Badaroglu: If you look at a data center, the cost of ownership formula is very different. If you introduce an advanced substrate, that can reduce your picjoules/bit. So at a system scale, you pay a little bit more for the unit component, but you have significant cost of ownership reduction. On the consumer side, you need to sell one chip to one consumer. The economies of scale are based on how you commoditize memory talking to advanced logic, and then improve some packaging technologies. For instance, rather than reducing the amount of silicon, you may introduce better I/O bandwidth, and then at the end you provide the same value to the consumer. In the mobile space, packaging and thermal are the most important. In the data center, it’s mostly advanced packaging and improving the system memory bandwidth.
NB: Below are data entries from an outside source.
(* ===== verification/SandboxSession.v ===== *)
(** * Sessions of a sandbox backend (backend.rs, mock.rs)

    The commands of a session, and the backend that the crate brings with it:
    a deterministic state machine of processes and terminals that answers
    every command, keeps the life cycle and writes the audit trail, without
    starting anything.  An operation that fails may leave the session changed:
    the session after it is part of its result. *)

From stdpp Require Import base tactics list strings option numbers gmap.
From Stdlib Require Import ZArith NArith Lia Ascii String.
From S2P Require Import Prelude RustStr RustText BTree SandboxError SandboxIdentity SandboxCatalog SandboxDestination SandboxPolicy SandboxAudit.
From S2P Require Import SandboxMessage SandboxProtocol.

Open Scope string_scope.
Open Scope list_scope.
Open Scope nat_scope.

(** ** Backends *)

Record BackendCapabilities : Type := mkBackendCapabilities {
  can_process : bool; can_pty : bool; filesystem_read : bool; filesystem_write : bool; executable_closure : bool;
  descendant_confinement : bool; destination_transport : bool; resource_limits : bool; scratch_isolation : bool }.

Definition supports_complete_contract (c : BackendCapabilities) : bool :=
  can_process c && can_pty c && filesystem_read c && filesystem_write c && executable_closure c
  && descendant_confinement c && destination_transport c && resource_limits c && scratch_isolation c.

Record BackendSelfTestFailure : Type := mkSelfTestFailure {
  feature : BackendFeatureId; guarantee : FailedGuarantee; failure_remediation : option Remediation }.

Record BackendSelfTest : Type := mkSelfTest {
  self_test_identity : BackendIdentity; capabilities : BackendCapabilities; production_enforcement : bool;
  self_test_failures : list BackendSelfTestFailure }.

Module SessionCommand.
Inductive SessionCommand : Type :=
  | Close (r : SessionRequest) | Cancel (r : CancelSessionRequest)
  | ProcessStart (r : ProcessLaunchRequest) | ProcessList (r : SessionRequest) | ProcessDetail (r : ProcessRequest)
  | ProcessRead (r : ProcessReadRequest) | ProcessWrite (r : ProcessWriteRequest) | ProcessCancel (r : ProcessRequest)
  | ProcessRelease (r : ProcessRequest)
  | PtyStart (r : PtyLaunchRequest) | PtyList (r : SessionRequest) | PtyDetail (r : PtyRequest) | PtyRead (r : PtyReadRequest)
  | PtyWrite (r : PtyWriteRequest) | PtyResize (r : PtyResizeRequest) | PtyStop (r : PtyRequest) | PtyRelease (r : PtyRequest).
End SessionCommand.
Abbreviation SessionCommand := SessionCommand.SessionCommand.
There, new materials are becoming a compelling solution, particularly for handling the thermal-limited performance metrics.

Thompson: The economics have changed dramatically. If you look at data centers today, most of these are zoned in a finite power input envelope. The economics are fundamentally very different when we’re delivering these efficiency benefits, because we’re opening up revenue capacity for the hyperscalers.
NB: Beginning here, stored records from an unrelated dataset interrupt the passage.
Lemma runs_batch start n s (Q : MockTimestampBatch -> MockSandboxSession -> Prop) :
  (forall b, planned b start (N.of_nat n) -> Q b s) -> runs s (mtry (new_batch start n)) s Q.
Proof.
  intros H. apply runs_try. unfold new_batch, u64_of_len, counter_add. destruct (_ <? _)%N; [|done]. simpl.
  destruct (N.ltb_spec (start + N.of_nat n) (2 ^ 64)); [|done]. by apply H.
Qed.

Lemma batch_take_ok b lo k : planned b lo k -> k <> 0%N ->
  exists b', batch_take b = Ok (lo, b') /\ planned b' (lo + 1) (k - 1).
Proof.
  intros (<- & <- & Hn & Hb) Hk. unfold batch_take, counter_add. destruct (N.eqb_spec (remaining b) 0); [done|].
  destruct (N.ltb_spec (cursor b + 1) (2 ^ 64)); [|lia]. eexists. split; [done|]. unfold planned. simpl. lia.
Qed.

Lemma planned_audit_ok context ev b lo k : planned b lo k -> k <> 0%N ->
  exists b', planned_audit context b ev = Ok (BrokerEvent.Audit (mkAuditRecord lo context ev), b') /\ planned b' (lo + 1) (k - 1).
Proof.
  intros Hb Hk. destruct (batch_take_ok _ _ _ Hb Hk) as (b' & E & Hb'). exists b'. unfold planned_audit. by rewrite E.
Qed.

Lemma runs_take s0 b lo k s (Q : N * MockTimestampBatch -> MockSandboxSession -> Prop) : planned b lo k -> k <> 0%N ->
  (forall b', planned b' (lo + 1) (k - 1) -> Q (lo, b') s) -> runs s0 (mtry (batch_take b)) s Q.
Proof. intros Hb Hk H. destruct (batch_take_ok _ _ _ Hb Hk) as (b' & E & Hb'). eapply runs_pure; [exact E|auto]. Qed.

Lemma runs_audit s0 context ev b lo k s (Q : BrokerEvent * MockTimestampBatch -> MockSandboxSession -> Prop) :
  planned b lo k -> k <> 0%N ->
  (forall b', planned b' (lo + 1) (k - 1) -> Q (BrokerEvent.Audit (mkAuditRecord lo context ev), b') s) ->
  runs s0 (mtry (planned_audit context b ev)) s Q.
Proof. intros Hb Hk H. destruct (planned_audit_ok context ev _ _ _ Hb Hk) as (b' & E & Hb'). eapply runs_pure; [exact E|auto]. Qed.

Lemma runs_finish s0 b lo k s (Q : N -> MockSandboxSession -> Prop) : planned b lo k -> k = 0%N -> Q lo s ->
  runs s0 (mtry (batch_finish b)) s Q.
Proof.
  intros (Hc & Hr & Hn & _) -> H. apply (runs_pure _ _ _ _ lo); [|done]. unfold batch_finish. rewrite Hr, Hn, Hc, N.add_0_r.
  by rewrite !N.eqb_refl.
Qed.

Lemma runs_reserve n s (Q : N * N -> MockSandboxSession -> Prop) :
  Q (n, (n + 1)%N) s -> runs s (mtry (reserve_numeric_id n)) s Q.
Proof. intros H. apply runs_try. unfold reserve_numeric_id, counter_add. by destruct (_ <? _)%N. Qed.

Lemma runs_len bytes s (Q : N -> MockSandboxSession -> Prop) :
  ((N.of_nat (length bytes) < 2 ^ 64)%N -> Q (N.of_nat (length bytes)) s) -> runs s (mtry (mock_wire_len bytes)) s Q.
Proof.
  intros H. apply runs_try. unfold mock_wire_len, u64_of_len.
  destruct (N.ltb_spec (N.of_nat (length bytes)) (2 ^ 64)); simpl; auto.
Qed.

(** The audit events of [l] carry increasing times from [lo] on and below [hi]. *)
Fixpoint stamped (lo : N) (l : list BrokerEvent) (hi : N) : Prop :=
  match l with
  | [] => (lo <= hi)%N
  | BrokerEvent.Audit r :: l' => (lo <= at_ r)%N /\ stamped (at_ r + 1) l' hi
  | _ :: l' => stamped lo l' hi
  end.

Lemma stamped_le lo lo' l hi : (lo' <= lo)%N -> stamped lo l hi -> stamped lo' l hi.
Proof. revert lo lo'. induction l as [|[] l IH]; simpl; intros lo lo' Hle; [lia|intros []; split; [lia|done]|eauto..]. Qed.

Lemma stamped_app lo mid hi l l' : stamped lo l mid -> stamped mid l' hi -> stamped lo (l ++ l') hi.
Proof.
  revert lo. induction l as [|[] l IH]; simpl; intros lo H1 H2; [by eapply stamped_le|destruct H1; split; auto|auto..].
Qed.

(** ** Reading the audit trail *)

(** What an event says of the life cycle and of the trees that run. *)
Definition replay_event (st : SessionState * gset N) (e : BrokerEvent) : SessionState * gset N :=
  match e with
  | BrokerEvent.Audit r =>
      match event r with
      | AuditEventKind.StateTransition _ to => (to, st.2)
      | AuditEventKind.ProcessTreeStarted tree => (st.1, {[tree]} ∪ st.2)
      | AuditEventKind.Exited execution _ _ | AuditEventKind.Cancelled execution _ | AuditEventKind.TimedOut execution
      | AuditEventKind.ResourceLimit execution _ => (st.1, st.2 ∖ {[process_tree_id execution]})
      | _ => st
      end
  | _ => st
  end.

Definition replay (st : SessionState * gset N) (log : list BrokerEvent) : SessionState * gset N := foldl replay_event st log.

Definition event_ok s (e : BrokerEvent) : Prop := validate_event_against_policy (session_id s) (session_policy s) e = Ok tt.

Definition context_ok s : Prop :=
  validate_against_policy (session_policy s) (audit_context s) = Ok tt /\
  ctx_session_id (audit_context s) = session_id s /\ ctx_broker_protocol (audit_context s) = PROTOCOL_V1.

Lemma audit_ok s t ev : context_ok s -> validate_event ev = Ok tt -> event_ok s (BrokerEvent.Audit (mkAuditRecord t (audit_context s) ev)).
Proof.
  intros (Hp & Hs & Hv) He. unfold event_ok, validate_event_against_policy, validate_event_for_session, validate_audit_record.
  cbn [context event rbind]. assert (Hc : validate_context (audit_context s) = Ok tt).
  { unfold validate_against_policy in Hp. by destruct (validate_context (audit_context s)) as [[]| | |]. }
  rewrite Hc. cbn [rbind]. rewrite He. cbn [rbind]. unfold ensure_session. rewrite Hs, bool_decide_eq_true_2 by done. cbn [ensure rbind].
  rewrite Hv. cbn [ensure rbind]. exact Hp.
Qed.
SE: There are a lot of challenges and options to sort through. There are new mechanical stresses, and there are new issues such as dishing with CMP at advanced nodes. How significant are these?

Ponnuswamy: Warpage has become a huge issue. The root cause is that we have dissimilar materials in the packages. Different CTEs cause stress, which results in warpage. As an equipment supplier, we have to compensate for the stress in the package. We call it shape management. Essentially, we deposit a film on the backside that compensates for the stress experienced in the package. Another issue that we see involves thin films. For example, with backside power delivery, we’re going down to really thin dimensions — less than 0.5m. In that scenario, yield at the edge becomes critical. And how do you handle substrates that are very thin? There are technologies we’re using to better position the wafer so the edge field is protected. And with TSVs, you have to engineer the copper in those TSVs to mitigate the stress.

Thompson: It boils down to lots of hard work and lots of engineering. You can play a lot of tricks with backside stress management, treating the bevel of the wafer, but these are trials and tribulations that lead to many sleepless nights. There is a gamut of different technologies that are deployed to make something like this work. I will add one comment, though. When talking about layer transfers of, let’s say, a (110) for material, or doing something on the backside, whenever you’re bringing wafers together the focus on defectivity becomes huge. A 1m adder potentially will translate into square millimeters of bad bonding surface as you bring these together. A lot of these technologies require significantly more work to be ready for prime time.

Schaeffer: One area where we have mastered this concern is the CMOS energy space. With backside power delivery, they have to manage the warpage to get the bonding right in order to not degrade the overall yield of the system. When you’re processing the logic die, you have to be aware of what you’re doing on the backside of the wafer throughout the processing and what impact it has.

Guo: IBM used to manufacture DRAM. The compensation techniques developed there, like using dielectrics to compensate for voltage, probably could still be useful for backside power delivery to streamline work or even for stacking transistors. That also could be an opportunity to avoid non-uniform structures or to compensate for them. Another option is die-to-die with overlay control, which used to be considered unmanageable. So in addition to process technology, you have the capability to do corrections in dielectrics, which is actually being utilized today. There are a lot of opportunities out there.

Badaroglu: For the design process, we’re seeing a convergence of PDKs and ADKs (assembly design kits) in order to make stress a deterministic problem rather than a random phenomenon. But to make it really useful, there needs to be more collaboration for that convergence. That has been applied in the memory for fault-tolerant design. If you eliminate a lot of the shared layout structure and create independent structures, repair and redundancy can generate multiple dppm lanes in the design, but there is some discipline necessary in the design process to accommodate that.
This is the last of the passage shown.